(* ===== verification/MockClock.v ===== *)
(** * MockClock

    [internal/ztest/clock.go]: a clock that moves only when told to, with the
    tickers that wait on it. *)
From stdpp Require Import sorting.
From S2P Require Import Prelude.
Open Scope Z_scope.

(** Times and durations are nanoseconds.  The only waiters are those of tickers:
    when one is resolved it offers its time to the channel of its ticker, which
    holds one time, and schedules the next. *)
Record waiter := mkWaiter { until : Z; w_ticker : nat; w_period : Z }.

(** The channels that hold a time, and the times each receiver has got. *)
Record clock := mkClock {
  now : Z;
  waiters : list waiter;
  chans : gmap nat Z;
  received : gmap nat (list Z);
}.

Definition NewMockClock (t : Z) : clock := mkClock t [] ∅ ∅.

Definition Now (c : clock) : Z := now c.

Definition runAt (w : waiter) (c : clock) : clock :=
  mkClock (now c) (waiters c ++ [w]) (chans c) (received c).

(** [tick]: schedule the tick after [t]. *)
Definition tick (i : nat) (d t : Z) (c : clock) : clock := runAt (mkWaiter (t + d) i d) c.

Definition NewTicker (i : nat) (d : Z) (c : clock) : clock := tick i d (Now c) c.

(** [case ch <- next: default:] *)
Definition offer (i : nat) (t : Z) (c : clock) : clock :=
  match chans c !! i with
  | Some _ => c
  | None => mkClock (now c) (waiters c) (<[i := t]> (chans c)) (received c)
  end.

(** What [w.fn] does. *)
Definition resolve (w : waiter) (c : clock) : clock :=
  tick (w_ticker w) (w_period w) (until w) (offer (w_ticker w) (until w) c).

(** The receiver of a ticker takes what its channel holds. *)
Definition receive (i : nat) (c : clock) : clock :=
  match chans c !! i with
  | Some t =>
      mkClock (now c) (waiters c) (delete i (chans c))
        (<[i := default [] (received c !! i) ++ [t]]> (received c))
  | None => c
  end.

Definition before (a b : waiter) : Prop := until a <= until b.
#[export] Instance before_dec : RelDecision before.
Proof. intros a b. unfold before. apply _. Defined.

Section Add.
(** [sort.Slice] by time, and the tickers whose receivers read while [Add]
    sleeps. *)
Variables (sort_Slice : list waiter -> list waiter) (ready : list nat).

(** The loop of [Add]; the waiters are sorted once, before it.  [None] is out of
    fuel. *)
Fixpoint add_loop (fuel : nat) (newTime : Z) (c : clock) : option clock :=
  match waiters c with
  | [] => Some c
  | w :: rest =>
      if newTime <? until w then Some c
      else
        match fuel with
        | O => None
        | S f =>
            let c := mkClock (until w) rest (chans c) (received c) in
            add_loop f newTime (fold_right receive (resolve w c) ready)
        end
  end.

(** A negative duration panics. *)
Definition Add (fuel : nat) (d : Z) (c : clock) : outcome (option clock) :=
  if d <? 0 then Panic (go "cannot add negative duration")
  else
    let c := mkClock (now c) (sort_Slice (waiters c)) (chans c) (received c) in
    let newTime := now c + d in
    Ret (c ← add_loop fuel newTime c; Some (mkClock newTime (waiters c) (chans c) (received c))).
End Add.

(** ** One ticker *)

(** The times [t], [t + d], ... *)
Definition ticks (t d : Z) (n : nat) : list Z := map (fun k => t + Z.of_nat k * d) (seq 0 n).

Lemma ticks_S t d n : ticks t d (S n) = t :: ticks (t + d) d n.
Proof.
  unfold ticks. cbn [seq map]. f_equal; [lia|]. rewrite <- seq_shift, map_map. apply map_ext. intros k. lia.
Qed.

(** The state of a clock with one ticker whose receiver keeps up. *)
Definition alone (i : nat) (t d : Z) (at_ : Z) (got : list Z) (c : clock) : Prop :=
  now c = at_ /\ waiters c = [mkWaiter t i d] /\ chans c !! i = None /\ default [] (received c !! i) = got.

Lemma step_alone i t d got (c : clock) :
  chans c !! i = None -> default [] (received c !! i) = got ->
  alone i (t + d) d t (got ++ [t])
    (fold_right receive (resolve (mkWaiter t i d) (mkClock t [] (chans c) (received c))) [i]).
Proof.
  intros Hch Hgot. cbn. unfold resolve, offer, tick, runAt, receive. cbn. rewrite Hch. cbn.
  rewrite lookup_insert_eq. unfold alone. cbn. rewrite lookup_delete_eq, lookup_insert_eq. cbn. by rewrite Hgot.
Qed.

Lemma loop_alone i d fuel n t at_ got newTime c :
  0 < d -> alone i t d at_ got c -> (n <= fuel)%nat ->
  t + Z.of_nat n * d > newTime -> (forall k, (k < n)%nat -> t + Z.of_nat k * d <= newTime) ->
  exists c', add_loop [i] fuel newTime c = Some c' /\
    waiters c' = [mkWaiter (t + Z.of_nat n * d) i d] /\ chans c' !! i = None /\
    default [] (received c' !! i) = got ++ ticks t d n.
Proof.
  intros Hd. revert fuel t at_ got c. induction n as [|n IH]; intros fuel t at_ got c (Hn & Hw & Hch & Hgot) Hf Hlate Hin.
  - exists c. destruct fuel; cbn [add_loop]; rewrite Hw; cbn [until];
      rewrite (proj2 (Z.ltb_lt newTime t)) by lia; rewrite Z.add_0_r, app_nil_r; done.
  - destruct fuel as [|fuel]; [lia|]. cbn [add_loop]. rewrite Hw. cbn [until].
    rewrite (proj2 (Z.ltb_ge newTime t)) by (specialize (Hin 0%nat); lia).
    destruct (IH fuel (t + d) t (got ++ [t]) (fold_right receive (resolve (mkWaiter t i d) (mkClock t [] (chans c) (received c))) [i]))
      as (c' & Hl & Hw' & Hch' & Hg'); [by apply step_alone|lia|lia|intros k Hk; specialize (Hin (S k)); lia|].
    exists c'. split_and!; [exact Hl| |done|]; [rewrite Hw'; do 2 f_equal; lia|].
    by rewrite Hg', ticks_S, <- app_assoc.
Qed.

Lemma ticks_app t d n m : ticks t d n ++ ticks (t + Z.of_nat n * d) d m = ticks t d (n + m).
Proof.
  unfold ticks. rewrite seq_app, map_app. f_equal. cbn [Nat.add].
  replace (seq n m) with (map (Nat.add n) (seq 0 m)) by (etransitivity; [apply (fmap_add_seq n 0 m)|f_equal; lia]).
  rewrite map_map. apply map_ext. intros k. lia.
Qed.

Section Ticker.
Variable sort_Slice : list waiter -> list waiter.
Hypothesis sort_perm : forall l, sort_Slice l ≡ₚ l.

(** The clock moved by the durations one after the other. *)
Fixpoint adds (ready : list nat) (fuel : nat) (ds : list Z) (c : clock) : option clock :=
  match ds with
  | [] => Some c
  | x :: ds =>
      match Add sort_Slice ready fuel x c with
      | Ret (Some c) => adds ready fuel ds c
      | _ => None
      end
  end.

(** [n] ticks of a ticker made at [t0] are received and the clock is before the
    next. *)
Definition ticked (i : nat) (t0 d : Z) (n : nat) (c : clock) : Prop :=
  alone i (t0 + (Z.of_nat n + 1) * d) d (now c) (ticks (t0 + d) d n) c /\
  t0 + Z.of_nat n * d <= now c < t0 + (Z.of_nat n + 1) * d.

Lemma add_ticked i t0 d n fuel x c :
  0 < d -> 0 <= x -> x / d + 1 <= Z.of_nat fuel -> ticked i t0 d n c ->
  exists c' m, Add sort_Slice [i] fuel x c = Ret (Some c') /\ now c' = now c + x /\ ticked i t0 d (n + m) c'.
Proof.
  intros Hd Hx Hfuel ((_ & Hw & Hch & Hgot) & Hnow).
  set (N := (now c + x - t0) / d). assert (t0 + N * d <= now c + x < t0 + (N + 1) * d) as HN
    by (unfold N; pose proof (Z.mul_div_le (now c + x - t0) d Hd); pose proof (Z.mul_succ_div_gt (now c + x - t0) d Hd); lia).
  assert (Z.of_nat n <= N) as HnN by nia. set (m := Z.to_nat (N - Z.of_nat n)).
  assert (Z.of_nat m = N - Z.of_nat n) as Hm by (unfold m; lia).
  assert (N - Z.of_nat n <= x / d + 1) as Hmf.
  { pose proof (Z.mul_succ_div_gt x d Hd). nia. }
  unfold Add. rewrite (proj2 (Z.ltb_ge x 0)) by lia. rewrite Hw.
  assert (sort_Slice [mkWaiter (t0 + (Z.of_nat n + 1) * d) i d] = [mkWaiter (t0 + (Z.of_nat n + 1) * d) i d]) as ->
    by (apply Permutation_singleton_r, sort_perm).
  destruct (loop_alone i d fuel m (t0 + (Z.of_nat n + 1) * d) (now c) (ticks (t0 + d) d n) (now c + x)
              (mkClock (now c) [mkWaiter (t0 + (Z.of_nat n + 1) * d) i d] (chans c) (received c)))
    as (c' & Hl & Hw' & Hch' & Hg'); [done|done|lia|nia|intros k Hk; nia|].
  cbn [now]. rewrite Hl. cbn. eexists _, m. split_and!; [done|done|]. split.
  - unfold alone. cbn. rewrite Hw', Hg'. split_and!; [done| |done|].
    + do 2 f_equal. lia.
    + rewrite <- ticks_app. do 2 f_equal. lia.
  - cbn. nia.
Qed.

(** C37.  The only ticker of a mock clock keeps time: however the time is
    advanced, in as many steps as one likes, every call of [Add] returns and a
    receiver that keeps up gets exactly the ticks that are due, in order, none
    twice and none left out.  (With more waiters than one the clock loses ticks:
    [mock_clock_loses_ticks].) *)
Theorem ticker_keeps_time i t0 d fuel ds
    (Hd : 0 < d) (Hds : Forall (fun x => 0 <= x /\ x / d + 1 <= Z.of_nat fuel) ds) :
  let total := fold_right Z.add 0 ds in
  exists c, adds [i] fuel ds (NewTicker i d (NewMockClock t0)) = Some c /\
    Now c = t0 + total /\ default [] (received c !! i) = ticks (t0 + d) d (Z.to_nat (total / d)).
Proof.
  intros total.
  assert (forall c n, ticked i t0 d n c -> exists c' n', adds [i] fuel ds c = Some c' /\
            now c' = now c + total /\ ticked i t0 d n' c') as Hall.
  { unfold total. clear total. induction Hds as [|x ds [Hx Hf] _ IH]; intros c n Hc; cbn [adds fold_right].
    - exists c, n. split_and!; [done|lia|done].
    - destruct (add_ticked i t0 d n fuel x c Hd Hx Hf Hc) as (c1 & m & -> & Hn & Ht).
      destruct (IH c1 (n + m)%nat Ht) as (c' & n' & Ha & Hn' & Ht'). exists c', n'. split_and!; [done|lia|done]. }
  destruct (Hall (NewTicker i d (NewMockClock t0)) 0%nat) as (c' & n' & Ha & Hn & ((_ & _ & _ & Hg) & Hb)).
  { split; [|cbn; lia]. unfold alone. cbn. split_and!; try done. do 2 f_equal. lia. }
  exists c'. split_and!; [done|done|]. rewrite Hg. f_equal. cbn in Hn. rewrite Hn in Hb.
  rewrite <- (Z.div_unique total d (Z.of_nat n') (total - d * Z.of_nat n')) by lia. lia.
Qed.
End Ticker.

(** ** Two tickers *)

Lemma ticker_keeps_time_witness :
  let total := 10 in
  exists c, adds (merge_sort before) [0%nat] 5 [3; 0; 7] (NewTicker 0 2 (NewMockClock 100)) = Some c /\
    Now c = 100 + total /\ default [] (received c !! 0%nat) = ticks (100 + 2) 2 (Z.to_nat (total / 2)).
Proof.
  apply (ticker_keeps_time (merge_sort before) (merge_sort_Permutation before) 0 100 2 5 [3; 0; 7]); [lia|].
  rewrite !Forall_cons, Forall_nil. split_and!; try exact I; vm_compute; discriminate.
Defined.

Definition two_tickers : clock := NewTicker 1 10 (NewTicker 0 1 (NewMockClock 0)).

(** With a second ticker the clock loses ticks: the waiters are sorted only
    before the loop, a tick scheduled in the loop comes after the slower ticker's,
    and that one, not being due, ends the loop.  After three seconds a ticker of
    one second has ticked once. *)
Theorem mock_clock_loses_ticks :
  match Add (merge_sort before) [0%nat; 1%nat] 100 3 two_tickers with
  | Ret (Some c) => Now c = 3 /\ received c !! 0%nat = Some [1] /\ waiters c = [mkWaiter 10 1 10; mkWaiter 2 0 1]
  | _ => False
  end.
Proof. vm_compute. split_and!; reflexivity. Qed.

☆ ☆ ☆ ☆ ☆ ☆ ☆

The problem -> Take from the listing above each line that contains the string "Record".

Response ->
Record waiter := mkWaiter { until : Z; w_ticker : nat; w_period : Z }.
Record clock := mkClock {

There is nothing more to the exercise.